Logo

Ancam Kebebasan Pers dan Demokratisasi, AJI Minta Pengesahan RUU KUHP Ditunda

Reporter:

Rabu, 04 September 2019 06:25 UTC

Ancam Kebebasan Pers dan Demokratisasi, AJI Minta Pengesahan RUU KUHP Ditunda

Ilustrasi jurnalis yang tewas saat menjalankan tugasnya, oleh Cheppy Canggih

JATIMNET.COM, Surabaya – Aliansi Jurnalis Independen (AJI) dan LBH Pers meminta DPR tidak tergesa mengesahkan Rancangan Undang-Undang Kitab Undang-undang Hukum Pidana (RUU-KUHP), di akhir masa jabatan periode 2014-2019, akhir September.

Sebab 10 pasal dalam draft tersebut bisa mengkriminalkan jurnalis dan media dalam menjalankan fungsinya, serta tidak sesuai dengan semangat demokratisasi. 

10 pasal itu antara lain, Pasal 219 tentang penghinaan terhadap presiden atau wakil presiden; Pasal 241 tentang penghinaan terhadap pemerintah; Pasal 247 tentang hasutan melawan penguasa; Pasal 262 tentang penyiaran berita bohong; Pasal 263 tentang berita tidak pasti; Pasal 281 tentang penghinaan terhadap pengadilan; Pasal 305 tentang penghinaan terhadap agama; Pasal 354 tentang penghinaan terhadap kekuasaan umum atau lembaga negara; Pasal 440 tentang pencemaran nama baik; Pasal 444 tentang pencemaran orang mati.

AJI dan LBH Pers menyebut DPR dan pemerintah tidak hanya mengabaikan masukan masyarakat sipil dengan mempertahankan pasal-pasal yang selama ini banyak dikritik. 

BACA JUGA: AJI Imbau Media Terapkan Jurnalisme Damai dalam Peristiwa Papua

Kedua lembaga itu juga menghidupkan pasal penghinaan terhadap presiden dan wakil presiden, yang sudah dinyatakan tidak berlaku oleh Mahkamah Konstitusi pada 2006 lalu. 

Selain itu, DPR dan Pemerintah juga menambah pemidanaan baru yang akan berdampak besar bagi jurnalis dan media, yaitu dengan adanya pasal penghinaan terhadap pengadilan. 

Dalam siaran pers yang diterima Jatimnet, AJI dan LBH Pers meminta DPR dan Pemerintah tak memaksakan untuk mengesahkan RUU KUHP dalam waktu singkat. Melanjutkan pembahasan ini dalam waktu yang sangat singkat diyakini tidak akan menghasilkan KUHP yang sesuai semangat demokratisasi, selain juga mengabaikan aspirasi masyarakat sipil, organisasi jurnalis dan media.

Selain itu, dua lembaga juga menyodorkan alternatif untuk mengubah soal pencemaran nama baik dari ranah pidana ke perdata, mengikuti perkembangan internasional. 

BACA JUGA: AJI Dorong Jurnalisme Data Masuk Kampus

Memasukkan soal pencemaran nama baik dalam ranah pidana akan memberikan efek menakutkan yang itu tidak sejalan dengan semangat demokrasi dan tak sesuai semangat Pasal 6 Undang-Undang Nomor 40 tahun 1999 tentang Pers yang meminta pers berperan “melakukan pengawasan, kritik, koreksi, dan saran terhadap hal-hal yang berkaitan dengan kepentingan umum.”

Tuntutan yang lain adalah mendesak DPR dan Pemerintah untuk mencabut pasal 281 soal penghinaan terhadap pengadilan.

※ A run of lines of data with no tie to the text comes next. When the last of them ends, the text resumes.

(* ===== verification/Prelude.v ===== *)
(** * Wisdoverse Cell: control plane, coordinator and evolution runtime

    Wisdoverse Cell runs a company of AI agents.  Its control plane
    ([src/shared/control_plane]) decides which agent may do what at which cost,
    runs the agent and keeps the evidence; its coordinator
    ([src/services/orchestration/coordinator]) turns incoming events into
    decisions for the agents and publishes them; its evolution runtime
    ([src/shared/evolution]) releases new versions of the agents' skills; two of
    its agents plan and collect development work ([src/agents/dev_agent]) and
    check it ([src/agents/qa_agent]).  This library models them as executable
    functions and proves what they guarantee.

    ** How the program is modelled

    - A Python function that may raise is a function into [result]; code that
      changes state is a function in the monad [M S] of this file, which keeps
      the changes made before an exception, as Python does.  Exceptions are
      values ([exn]) with the class and fields their handlers look at.
    - [PyNum]: floats as binary64 [spec_float], [Decimal] as an exact integer
      and exponent.  [PyTime]: datetimes as microseconds with an optional zone,
      with the calendar the period arithmetic needs.  [PyValue]: the JSON-like
      values of [Any] columns, dictionaries as ordered association lists.
      [PyRegex]: the regular expressions the redaction uses.
    - The database is the record [Store.DB] of tables; a [Session] has a working
      copy and a committed copy, so that a commit, a rollback and a crash are
      different events.  Row locks and serialisable transactions are the serial
      order of the operations.  Foreign keys and unique keys that an operation
      can violate raise [IntegrityError].
    - Code that is not in the repository is a parameter: the class [Store.Env]
      holds the wall clock, the identifiers of [uuid4]/ULID, SHA-256, the
      parsing and printing of floats; [AgentRunner] adds the HTTP client and
      the executor reply schema, [ProcessSupervisor] the operating system,
      [CoordinatorStore.SqlOrder] the order the database gives to ties,
      [CoordinatorEvents] the language model and the scratchpad's file system, [DevWorkflow.DevPorts] what the Dev agent calls,
      [QaAcceptance.QaPorts] what the QA agent calls,
      [OutboxDelivery] the message bus, [SkillRelease.ReleaseEnv] HMAC, MD5 and
      the JSON spelling of a command, [SkillExecution.redis] the Redis server, [ReleaseProtocol] what becomes of
      each call on the network.  What a theorem needs of them is a
      hypothesis of it, and its witness gives concrete functions.

    ** Files and sources (below [src/shared/control_plane] unless said)

    - [Models]: [models.py].  [StateMachine]: [domain/state_machine.py] and the
      class [Lifecycle] that every lifecycle aggregate instantiates.  [Goal],
      [WorkItem], [ApprovalRequest], [Decision], [AgentRole],
      [EvolutionProposal], [AgentRun], [Metadata], [AuditEvent],
      [CompanyContext], [Artifact], [AgentPromptConfig], [Budget],
      [WakeupAdapter], [ExecutionPolicy] (with [execution_links.py]),
      [GovernancePolicies], [AuditRetention]: the modules of the same name in
      [domain/].  [DomainEvents]: [domain/events.py], [domain_event_audit.py].
      [Lifecycles]: theorems on histories of commands, proved once against
      [Lifecycle].
    - [Store]: the tables and the store modules the ledger calls
      ([audit_event_store], [approval_store], [agent_run_store],
      [artifact_store], [budget_store], [event_outbox_store]).  [Frames]: which
      tables each of them leaves alone.
    - [AgentRunLifecycle]: [domain/lifecycle/agent_run_lifecycle.py] and
      [run_evidence.py].  [BudgetGuard]: [budget_guard.py], [budget_use_cases.py].  [ApprovalGate]: [approval_gate.py] and
      [approval_use_cases.py].
    - [ExecutionLedger]: [execution_store.py] (claim, settle, recover, control).
      [ExecutionInvariants], [ClaimInversion]: the invariant of the ledger, what a
      granted claim went through, which code can deny.  [Scenario]: the ledger as
      a transition system, and a company for the witnesses.
      [ExecutionTheorems]: its guarantees.
    - [AgentRunner]: [agent_runner.py] ([wake], the HTTP and
      builtin adapters) and [adapter_registry.py].  [RunnerTheorems]: their guarantees and those of
      the budgets.  [ProcessSupervisor]: its
      [_execute_process] and the parsing of the command line.
    - Coordinator: [CoordinatorWorkflow], [CoordinatorDispatch] (its domain),
      [CoordinatorStore] and [CoordinatorRefinement] (the two state stores),
      [CoordinatorEvents] (the event use case, its unit of work and the writes of
      [src/shared/infra/scratchpad.py]),
      [OutboxDelivery] (retry of the outbox), [Event]
      ([src/shared/schemas/event.py]).
    - [Outcomes]: [outcome_store.py].  [WorkItems]: [work_item_store.py],
      [work_item_use_cases.py], [work_item_operation_use_cases.py]
      and [work_item_execution_use_cases.py] with the wakeup of
      [agent_operation_use_cases.py].  [Goals]: the stores and use cases of
      goals and decisions.  [Proposals]: those of evolution proposals.
      [OutcomeTheorems], [Tenancy], [WorkItemTheorems]: what they guarantee together.
    - Evolution runtime (below [src/shared/evolution]): [SkillRelease]
      ([domain/skill_release.py], [release_contract.py],
      [domain/experiment.py]), [ReleaseStore] ([db/release_store.py] and the
      tables), [EvolutionRuntime] ([db/repository.py], [canary_router.py], the
      check of [skill_optimizer.py]), [SkillExecution]
      ([db/skill_execution_store.py], [evolution_guard.py], [kill_switch.py]).
      [ReleaseInvariants], [EvolutionHistory]: what each operation did, the invariant of the tables,
      histories of operations.  [ReleaseTheorems]: its guarantees, on the release of
      [ReleaseScenario] for the witnesses.
    - Releases of the control plane: [EvaluationBatch]
      ([src/shared/evolution/evaluation_batch.py]), [Deployment]
      ([evolution_deployment_store.py], [evolution_evaluation_use_cases.py] and
      its store), [ReleaseProtocol] (the routes of
      [api_routes/evolution_releases.py] with [evolution_deployment_gateway.py],
      and the protocol they follow as a step relation over both processes and
      the messages between them).  [DeploymentTriples] says with
      Hoare triples what each operation leaves in the tables.
      [DeploymentTheorems], [ReleaseEvidence], [ReleaseRecovery]: the guarantees, on the release of
      [ReleaseScenario] for the witnesses.
    - Knowledge and retention: [Knowledge] ([domain/knowledge.py],
      [knowledge_store.py], [knowledge_use_cases.py]), [Retention]
      ([domain/physical_retention.py], [retention_store.py],
      [retention_use_cases.py], [api_routes/retention.py]), and their guarantees,
      [RetentionTheorems].
    - Dev agent (below [src/agents/dev_agent]): [DevPlan] (schemas, sanitizer,
      risk, routing and validation of workflows in [core], with
      [src/shared/evolution/prompt_safety_scanner.py]), [DevTasks] (the task
      machine, [models/dev.py], [db/repository.py]), [DevWorkflow] (planning,
      execution, events, requests, result collection of [core], the loop of
      [app/main.py]).  [DevSteps]: what each repository operation changes and the
      rules that carry a property through the use cases; [DevTheorems]: the
      guarantees.  The operations of the agent are atomic here; two that overlap
      in the running agent are not interleaved.
    - QA agent (below [src/agents/qa_agent]): [QaDomain] (the domain and models,
      the translation of events, [shared/core/qa_acceptance.py] and the summary
      of [.acceptance/runner.py]), [QaAcceptance] (tables, stores, runner,
      notifications, outbox and the use cases).  [QaTheorems]: histories in which
      any number of workers are between their checks and their record;
      [QaReports]: the reports of the acceptance framework, and a sample.

    ** What the theorems show

    - Ledger: at most one active lease per resource in every reachable state;
      a reservation is charged exactly once; a granted claim was within every
      applicable budget, held a usable approval when one was required and had
      the authorisation it was granted on; claims are idempotent; settlement and
      recovery have exactly the stated effect, and a denied claim dispatches
      nothing.
    - Runner: an adapter is called only after the lease and the run are
      committed, only at allow-listed addresses; every way a wakeup can end
      leaves the lease settled, charged or held for recovery; a local process
      that is not cancelled from outside is polled no longer than its deadline, then
      reaped and its workspace removed.
    - Budgets, approvals, lifecycles: one active policy per target, the guard's
      decision, approvals resolved once, the reachable statuses of each
      aggregate, and the gates of releases, outcomes and rollouts.
    - Audit: no secret matched by the redaction survives it, the export of a
      window is exact.
    - Coordinator: the PostgreSQL store refines the in-memory one on writes that
      fit its columns, up to the order within a batch; decisions are
      stored before they are projected or published; the outbox loses no event
      and drains when the bus is up; the workflow aggregate replays from its
      events and round-trips through storage.
    - Work and outcomes: over every history of operations a work item is
      completed only with an accepted review of an unchanged artifact of its
      latest run; a review decides whether its item can be completed; a leased
      item is frozen; no command of a company changes another company's rows;
      a rollout to canary or active had an approval, as recorded or as claimed.
    - Evolution runtime: over every history of operations a skill has one live
      version and at most one canary, which has a running experiment with at
      most a tenth of the traces; a command is applied once; a promotion was
      approved and measured; a rollback undoes it; a score counts once.
    - Releases: over every interleaving of evaluations, requests, recoveries,
      deliveries and acknowledgements, with messages lost, late or repeated, a
      command for live traffic traces back to an eligible comparison of recorded
      batches and to an approval of that decision, and the control plane records
      a state only after the runtime has reached it; the routes are runs of this
      protocol, and a lost answer is repaired by reconciliation.
    - Knowledge and retention: in every history an identifier that was deleted
      is never read again and a record keeps its provenance; a retention run
      removes only old, published events that are evidence of nothing, is
      answered alike when it is repeated, and a removed event still answers its
      idempotency key.
    - Dev agent: a workflow is accepted exactly when its dependencies have an
      order; over every history tasks follow their machine, a merge request
      comes after a passed scan, a workflow of high risk runs only through the
      approval gate, the limit of concurrent workflows holds without manual
      retries; and no task is ever delivered, a defect of the log query.
    - QA agent: whatever fails and however workers interleave, runs, findings and
      staged events agree and an event has one run at most; a replayed event
      changes nothing; the framework's gate is the verdict recorded, announced
      and read by the Dev agent.

    ** Bounds and fuel

    [ProcessSupervisor.poll] has fuel [fuel_for timeout], four turns for every
    second of the timeout and two more; [process_put_away] proves that it is
    enough whenever a turn of the loop takes the quarter second it sleeps.  The
    redaction recurses to [MAX_DETAIL_DEPTH] as the source does; the regular
    expression matcher recurses on the text.  The other recursions are
    structural.

    ** Not modelled

    The HTTP API and authentication (routing and parsing around the use cases),
    the scheduler and process entry points, projections that only read
    (timeline, metrics, list endpoints), the language-model calls, the other agents
    and gateways, the optimizer, reflector and memory of the self-evolution
    runtime, and the shared infrastructure clients.  Nor are the
    stores and use cases of companies, artifacts, templates and agent
    registration, and the scratchpad's snapshot, size and compaction. *)

From Stdlib Require Export ZArith Ascii String Sorted.
From stdpp Require Export base option list strings gmap sets pretty.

Sebab, pasal itu dengan mudah bisa dipakai untuk menjerat jurnalis dan media yang selama ini kerap menulis soal putusan sidang dan jalannya peradilan.

Pasal itu bisa dipakai oleh para penegak hukum yang buruk untuk membungkam media yang menulis berita bernada kritik atas putusannya atau karena mengungkap perilakunya yang tak sesuai kepatutan atau undang-undang.